** Opening THE INPUT block **

(* ===== verification/Prelude.v ===== *)
(** * Verification of the Main.os(2)(1)(1) kernel

    The program is a Unix-like kernel for RISC-V (Sv39) written in Rust, under
    [src/kernel/src].  This library translates its memory management, its
    caches, FAT32 file system and directory tree, its pipes and descriptor
    tables, its scheduler, locks, timers, signals and processes, and its SD card
    driver into executable definitions, and proves what these parts promise to each other and to user programs.

    ** How the code is modelled

    Machine words are integers [Z]; arithmetic that can leave its width is
    wrapped explicitly ([wrap64], [wrap32], ...), as in a release build, where
    overflow does not panic.  [assert!], [unwrap], slice and index errors are
    [Panic].  Code that changes state is a function of the monad [ST], which
    threads the state and may panic; [wp m Q s] says that [m] run in [s]
    returns (it neither panics nor runs out of fuel) and [Q] holds then.
    Dropping an [Arc<FrameTracker>] frees a frame, so drops are calls of the
    model.  Code that waits (pipes, locks, futexes, signals) is a state
    advanced round by round, where a round is what runs without another task
    in between, and an execution is any interleaving of rounds.  The board is
    qemu; the K210 changes constants and the block device, and lets [execve]
    skip two more programs.

    ** Files

    - [Prelude.v]: the monad, [wp] and its rules, tactics, machine integers,
      lists.
    - [Config.v]: [config.rs], [mm/config.rs], [boards/qemu.rs].
    - [Address.v], [PhysMem.v]: [mm/address.rs], with physical memory as
      a function from addresses to bytes.
    - [FrameAllocator.v]: [mm/frame_allocator.rs].  The trait is a class, its
      contract the class [FrameAllocatorSpec]; everything above is proved
      against the contract.  [frames_never_shared].
    - [PageTable.v], [PageTableSpec.v]: the [PageTable] of
      [mm/page_table.rs], three levels of tables in physical memory.
      [page_table_refines_map]: any sequence of calls behaves as on a finite
      map, and panics when the map operation is undefined.
    - [UserMem.v]: [translated_byte_buffer], [translated_str] and [UserBuffer]
      of [mm/page_table.rs].  Theorems: the slices are the bytes of the user
      range, in order; iteration and writing visit exactly these.
    - [MemorySet.v]: [mm/memory_set.rs], areas, heap, [mmap], copies.
      [AddressSpace.v] has the invariant (every frame of an address space is
      owned once and is not free) and the rules of single pages;
      [MemorySetSpec.v] the whole operations and what dropping returns;
      [UserMaps.v] heap, [mmap], [munmap] and [mprotect]; [Fork.v]
      [from_existed_user], with [fork_copies_address_space].
    - [Pipe.v]: [fs/dev/pipe.rs].  [pipe_is_fifo]: in any interleaving of
      readers and writers the bytes read followed by those in the ring are
      the bytes written.  [pipe_user_roundtrip] goes through user memory.
    - [BlockCache.v], [PageCache.v]: [fs/cache.rs] and the block device of
      [drivers/block/virtio_blk.rs].  Transparency: what a reader sees through
      the cache, eviction included, is what an uncached disk would hold.
    - [SdCard.v], [SdCardSpec.v]: [drivers/block/sdcard.rs], the block device of
      the K210 board.  [sd_card_refines_disk]: on a card that follows the
      serial protocol and fails at most four times in a row, it is the block device
      that the caches are proved for, for reads and for writes of single sectors
      (writes of several sectors do not follow the protocol and are not covered).
    - [Fat.v]: [fs/fat32/bitmap.rs] and the geometry of [fs/fat32/efs.rs].
      Allocation returns free clusters and claims them, if there are enough behind
      the hint; freeing makes a cluster available again.
    - [Utf.v], [Layout.v]: [fs/fat32/layout.rs], [EasyFileSystem::open], and
      the generation of names of [fs/fat32/vfs.rs].  Directory entries are
      their bytes; strings are lists of Unicode scalar values with the
      encodings of the standard library.  [gen_dir_ent_names]: the entries of
      a name give it back, with a short name that is new.
    - [Inode.v], [InodeSpec.v]: the content of files of [fs/fat32/vfs.rs]: an
      inode with its page cache over its chain of clusters.
      [inode_refines_bytes]: reads, writes that leave no gap and changes of the size
      act as on a list of bytes; [inode_others_kept]: and leave other files alone;
      [inode_reopen]: what has been written back is there when the file is
      opened again.
    - [Dir.v], [DirSpec.v]: [fs/fat32/dir_iter.rs] and the directories of
      [fs/fat32/vfs.rs], on top of the inodes.  A directory is a list of
      files and holes ([dir_rep]); listing, search, creation and deletion act
      on that list ([directory_lookup], [create_find_delete],
      [delete_dir_ent_correct]).
    - [OSInode.v], [OSInodeSpec.v]: [fs/fat32/inode.rs] and the structures of
      [fs/layout.rs], the open files.  [open_file_refines]: bytes with an
      offset; [read_user_correct], [write_user_correct]: through user memory.
    - [Tree.v]: [fs/directory_tree.rs], [fs/filesystem.rs] and the calls of
      [FileDescriptor] in [fs/mod.rs] that take a path.  Nodes are numbered, an
      [Arc] is the number of a node and a [Weak] a number that may have none;
      dropping the last [Arc] of a node is [release].  The trait [File] is the
      class [FileTrait]; [RamFs.v] is an instance for examples.
      [TreeSpec.v]: the nodes stay a tree through every call, with rules for
      calls that return ([wlp], since the files may panic).  [TreeView.v]:
      [directory_tree_invariant], and what making, removing and renaming do
      to the paths ([mkdir_makes_path], [delete_removes_path],
      [rename_moves_path]); the renames are those of paths whose normal form does
      not begin with "..".  [TreePaths.v]: paths as strings
      ([parse_dir_path_correct], [get_cwd_roundtrip]), the errors of the calls
      ([tree_call_errors]), and runs that end differently than meant.
    - [FdTable.v]: [FdTable] of [fs/mod.rs] and the calls [dup], [dup3],
      [close], [pipe], [fcntl] and [prlimit].  [fd_table_refines]: while the
      limit is at most 256, the table is a finite map, [insert] never
      replaces an open descriptor.
    - [Sched.v]: [task/manager.rs], [task/processor.rs], and the ways to give
      up the processor of [task/mod.rs].  No task is lost, and with orderly
      wake-ups a task is in one place only ([scheduler_invariant]); a ready task is
      dispatched after the ones before it ([ready_task_runs]).
    - [Sync.v]: [sync/mutex.rs], [sync/semaphore.rs], [sync/condvar.rs].  The
      blocking mutex and the semaphore are two instances of one class of
      locks with a wait queue; mutual exclusion and the counting bound follow
      from its laws in any interleaving in which nobody else wakes a task that
      waits for the lock (the end of a child can: [mutex_broken_by_unblock]).
    - [Futex.v]: [sync/futex.rs], [sys_futex], and the wake-up by [exit].
    - [Timer.v]: [timer.rs].  Times are numbers of nano- or microseconds, and
      [check_timer] wakes exactly the tasks that are due.
    - [Ids.v]: [task/id.rs].  Kernel stacks of live threads never overlap.
    - [Signals.v]: [task/signal.rs], [task/action.rs], delivery in
      [task/mod.rs], [syscall/signal.rs] and the system-call arm of
      [trap/mod.rs].
    - [Process.v]: the control blocks of [task/process.rs] and [task/task.rs],
      the end of threads and processes of [task/mod.rs], and the calls
      [clone], [exit], [wait4], [brk] and those on threads of
      [syscall/process.rs] and [syscall/thread.rs], on the machine, the
      allocators, the scheduler and the timers of the files above.  A reference
      to a block is its address, and a block is dropped when no other refers to
      it.  [Exec.v]: [from_elf] of [mm/memory_set.rs], [exec], [execve], and the
      calls on mappings and clocks.
    - [ProcessTree.v] has the table of processes that user programs see, with its
      steps; [ProcessSpec.v] that the kernel is one ([process_table_refines]):
      calls that leave the tree of processes alone are collected in a hint
      database; [wait4_reaps_child] is what a successful wait does.
      [ExecSpec.v]: the state in which a program starts
      ([exec_starts_program]).  These theorems are about calls that return
      ([wlp]), since a file system that panics or a full memory ends the kernel.

    ** Fuel and bounds

    Loops whose number of rounds is evident in the code are structural, and
    page-table walks have three levels.  Fuel occurs where the code has [loop]
    or [while]: page by page over a user range ([translated_byte_buffer],
    [translated_str], [copy_data], [map_heap], [mmap]; one unit of fuel per
    page or byte), along a cluster chain ([get_all_clus_num]; its length), over
    the pages of a file ([read_loop], [write_loop], [clear_loop]) and the
    entries of a directory ([entries_fuel], their number), up and down the
    directory tree ([get_cwd], [release]; the number of nodes), the retries of
    [alloc_buffer_cache], [check_timer] (the number of timers), the answers of
    the SD card ([get_dataresponse]), the drop of a process and its children
    ([release_process]; the number of processes), and the arguments of [execve]
    (their number and lengths).  A lock
    that is taken twice by one call also is [OutOfFuel].
    The theorems name the fuel that is enough and state that the call returns.

    ** Parameters

    The free frames are the ones a [FrameAllocator] owns.  Files of
    a descriptor table are a type parameter.  The files below the directory
    tree are the class [FileTrait], whose operations may do anything to the
    file systems and may panic.  The disk of the
    [virtio_drivers] crate is a map of sectors whose reads and writes fail
    outside of it.  The serial bus and the card behind it are the class of
    [SdCard.v].  What processes use of files is the classes [ProcFiles] and
    [ExecFiles]; the ELF parser of the [xmas_elf] crate is the argument [elf_new].
    The [time] register is an argument of each reading.

    ** Not modelled

    - [fs/swap.rs], which no other code uses, and the devices of [fs/dev] other
      than pipes, which return constants or talk to the console.
    - The system calls that read and write files ([syscall/fs.rs] mostly,
      [syscall/ppoll.rs]), and those that report on the system.
    - Of processes, the usage counters ([task/rusage.rs]) and
      [load_initialproc], which copies programs out of the kernel image.
    - Assembly ([trap.S], [switch.S], [entry.asm]), boot, console and SBI
      calls, and the pins and clocks that [io_init] sets for the SD card; the
      heap allocator, which is the [buddy_system_allocator] crate. *)

From Stdlib Require Export ZArith Lia Zbitwise.
From stdpp Require Export sorting numbers strings.
From stdpp Require Export base list_basics list_relations list_monad list_misc list_tactics list list_numbers gmap.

** Closing THE INPUT block **

▶ _WHAT TO WORK ON_: Retype the listing from its first line onward, stopping after the line that contains "memory management, its" has been retyped in full.

▶ _FINISHED EXERCISE_:
(* ===== verification/Prelude.v ===== *)
(** * Verification of the Main.os(2)(1)(1) kernel

    The program is a Unix-like kernel for RISC-V (Sv39) written in Rust, under
    [src/kernel/src].  This library translates its memory management, its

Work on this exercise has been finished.